Locals say the real estate industry is using organized crime, intimidation and even arson to clear the way for profits.

Tlaxcala activists speak out against real estate and other corporate and institutional attacks on their land. In the background, right, is a banner demanding Nahuatl community leader and Land Defender, Saúl Rosales, be freed.

Like a 68-story glass-clad monument to imperialism, the Mítikah tower is now the tallest building in Mexico City. Operating since 2022, it was designed and built by U.S. and Mexican real estate and architecture companies, including Fibra Uno, Parks Hospitality Holdings and Pelli Clarke & Partners. It is the biggest shopping complex in the city and also features residential and office spaces. By not recognizing locals as original peoples with Teotihuacan descendancy, authorities were able to avoid the legally required consultation before approving its construction. Now, water — a scarce resource in Mexico City — is being redirected to the luxury building, while locals are left without.

Avoiding community consultation is just one of the strategies real estate companies are using to build and profit, while displacing people and destroying environments throughout Mexico. These corporations are using a combination of corruption, ties with organized crime, intimidation tactics, forced evictions and some allege arson, to clear the way for them to build their empires.

The towers of Angelopolis, Puebla.
The towers of Angelopolis, Puebla.

Real Estate Mafia Methods

Just five kilometers from where I live, to the east of Puebla City, activists, locals and La Jornada newspaper have accused the real estate industry of paying people to start nine recent fires in the La Calera eucalyptus forest. Locals told La Jornada they saw men with gasoline drums entering the area, and that getting rid of trees could force a change in land use and a loss of protected status. The fires are happening right after locals and activists rejected municipal plans to increase the housing density in the area from 36 to 200 houses per hectare. The Social Well Being Collective, which aims to defend Puebla’s rivers and environment, alleges that some 20 real estate companies have obtained permits to build in the nature reserve, in violation of municipal regulations.

Similarly, on March 27, activists closed a road to denounce what they say were intentionally set forest fires to the east of Mexico City allegedly caused by real estate companies seeking to build in the area. In nearby Jilotzingo, communal land owners and small farmers had spoken out against a court ruling favoring a company that they said is seeking to build luxury housing estates on their land. They alleged the agrarian court and a district judge were protecting the company and allowing it to commit ecocide. Two weeks later, 500 hectares of land in Jilotzingo were destroyed by fires, and locals suspect they were also intentionally set.

Companies also “look for legal loopholes,” said Mexican researcher and doctor of urban land management Melissa Schumacher Gonzalez, in an interview with Truthout. She said a core tactic was divide and conquer, in which developers, “buy land, and if someone doesn’t want to sell, they isolate them, cut off their access to the street, to force them to sell.”

“Real estate spending has a lot of freedom because it is one of the only ways to finance city growth, while authorities often aren’t concerned about coherent, sustainable development,” she said, alluding to the low public budgets that are common in poorer Global South countries.

Real estate has “become an easy way to get rich,” she said. The value of property per square meters has multiplied around tenfold in a decade, making speculation very profitable, and affording those companies the power and means to buy off authorities.

“The government is a mafia. There’s little difference between it, the narcos, and the companies. It’s basically a corporate narco state … where everything is merchandise and illegal actions are passed off as legal,” Lila told Truthout. A member of Frente por la Defensa de los Derechos de los Pueblos y Barrios del Anáhuac (Front in Defense of the Rights of the Peoples and Towns of Anáhuac, or FDDPBA), an organization of Indigenous communities in Mexico City that fights for Indigenous rights and the environment, she asked for just one name to be used, out of fear of reprisal.

Lila described an “implicit threat” against activists and original peoples, as “both direct and indirect persecution, from direct death threats through to following people and fabricating charges.”

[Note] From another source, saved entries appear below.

(** The merge of a job: [done] has been looked at and [rest] is to come. *)
Record merging `{Posix} `{PriorityQueue} (ents : Z → list Entry) (db : DB) (snap : Version)
    (job : CompactionJob) (oldest : Z) (l : list Entry) (total : list (list Entry))
    (it : MergeIterator SSTableMergeSource) (x : CompactVars) (done rest : list Entry) : Prop := {
  mg_job : job_ok ents db snap job oldest l total;
  mg_entries : l = done ++ rest;
  mg_iter ents' : agrees (next_sst_number_ db) ents ents' → iter_shows (content_of ents') it rest;
  mg_written : written ents db (output_level job) total
    (fold_left (split_add (target_file_size (opts_ db)))
      (kept oldest (is_bottommost job) ([], false) done) ([], [])) x;
  mg_keep : v_keep x = keep_after oldest (is_bottommost job) ([], false) done;
}.

Inductive worker_ok `{Posix} `{PriorityQueue} (ents : Z → list Entry) (db : DB) : Worker → Prop :=
| ok_waiting : worker_ok ents db Waiting
| ok_picked snap job oldest l total :
    job_ok ents db snap job oldest l total → worker_ok ents db (Picked snap job oldest)
| ok_merging snap job oldest l total it x done rest :
    merging ents db snap job oldest l total it x done rest →
    worker_ok ents db (Merging snap job oldest it x)
| ok_merged snap job oldest l total x :
    job_ok ents db snap job oldest l total →
    written ents db (output_level job) total (total, []) x →
    worker_ok ents db (Merged snap job (v_outputs x)).

(** * Lemmas *)

(** ** Reading tables *)

Lemma runs_det {A} content content' (m : cached A) r r' :
  runs content m r → runs content' m r' → r = r'.
Proof. intros Hr Hr'. destruct (Hr None I) as [<- _]. by destruct (Hr' None I) as [<- _]. Qed.

Lemma source_entries_yields `{Posix} content src es fuel :
  yields content src es → (length es ≤ fuel)%nat → runs content (source_entries fuel src) (Ok es).
Proof.
  revert src fuel. induction es as [|e es IH]; intros src fuel Hy Hf.
  - destruct fuel; cbn [source_entries]; [apply runs_ret|]. rewrite Hy. apply runs_ret.
  - destruct fuel as [|fuel]; simpl in Hf; [lia|]. destruct Hy as (Hv & He & src' & Hn & Hy).
    cbn [source_entries]. rewrite Hv. eapply runs_bind; [exact Hn|].
    eapply runs_bind; [apply IH; [exact Hy|lia]|]. rewrite He. apply runs_ret.
Qed.

Lemma table_entries_holds `{Posix} content fm es :
  table_holds content (fm_table fm) es → table_entries fm = es.
Proof.
  intros Hh. destruct (th_source _ _ _ Hh) as (src & Hr & Hy). unfold table_entries.
  assert (runs content (src ← sstable_source (fm_table fm);
    source_entries (Z.to_nat (footer_entry_count (footer_ (fm_table fm)))) src) (Ok es)) as Hall.
  { eapply runs_bind; [exact Hr|]. apply source_entries_yields; [done|].
    by rewrite (th_count _ _ _ Hh), Nat2Z.id. }
  destruct (Hall None I) as [E _]. revert E. generalize ((src ← sstable_source (fm_table fm);
    source_entries (Z.to_nat (footer_entry_count (footer_ (fm_table fm)))) src) None).
  intros [c r] E. simpl in E. by subst r.
Qed.

Lemma job_entries_holds `{Posix} content ents job :
  Forall (file_ok content ents) (inputs job) → job_entries job = file_entries ents (inputs job).
Proof.
  unfold job_entries. induction 1 as [|fm fms [Hh _] _ IH]; [done|].
  rewrite fmap_cons, mjoin_cons, file_entries_cons, IH. f_equal. by eapply table_entries_holds.
Qed.

Lemma sorted_unique l l' :
  versions_unique l → sorted_entries l → sorted_entries l' → l ≡ₚ l' → l = l'.
Proof.
  intros Hu Hs Hs' Hp. apply (StronglySorted_unique_strong ent_le); [|done..].
  intros a b Ha Hb Hab Hba. rewrite <- Hp in Hb. apply Hu; [done|done|..];
    apply ent_le_cases in Hab as [Hab|[Hk1 Hs1]], Hba as [Hba|[Hk2 Hs2]]; try done; try lia.
  all: exfalso; try (rewrite ?Hk1, ?Hk2 in *; by eapply key_lt_irrefl).
  all: apply (key_lt_irrefl (e_key a)); by eapply key_lt_trans.
Qed.

(** ** Calls of clients between two steps *)

Section WorkerLemmas.
#[local] Set Default Proof Using "All".
Context `{PosixOk} `{PriorityQueueOk}.

Lemma grows_agrees ents db ents' db' ents'' :
  grows ents db ents' db' → agrees (next_sst_number_ db') ents' ents'' →
  agrees (next_sst_number_ db) ents ents''.
Proof using Type.
  intros Hg [Hfit Ha]. split; [done|]. intros i Hi. pose proof (ev_next _ _ _ _ Hg).
  rewrite Ha by lia. by apply (ev_ents _ _ _ _ Hg).
Qed.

In Tlaxcala state, a Nahuatl community leader and Land Defender, Saúl Rosales, fell victim to trumped-up charges and was sent to prison for 50 years in March. Fellow Tlaxcala activist, Nohemí Salgado, whose name has also been changed, alleges municipal authorities in her town are colluding with a real estate company, that any public works like electricity and water that are approved are for the benefit of that company, and that people involved in organized crime are living in the new houses.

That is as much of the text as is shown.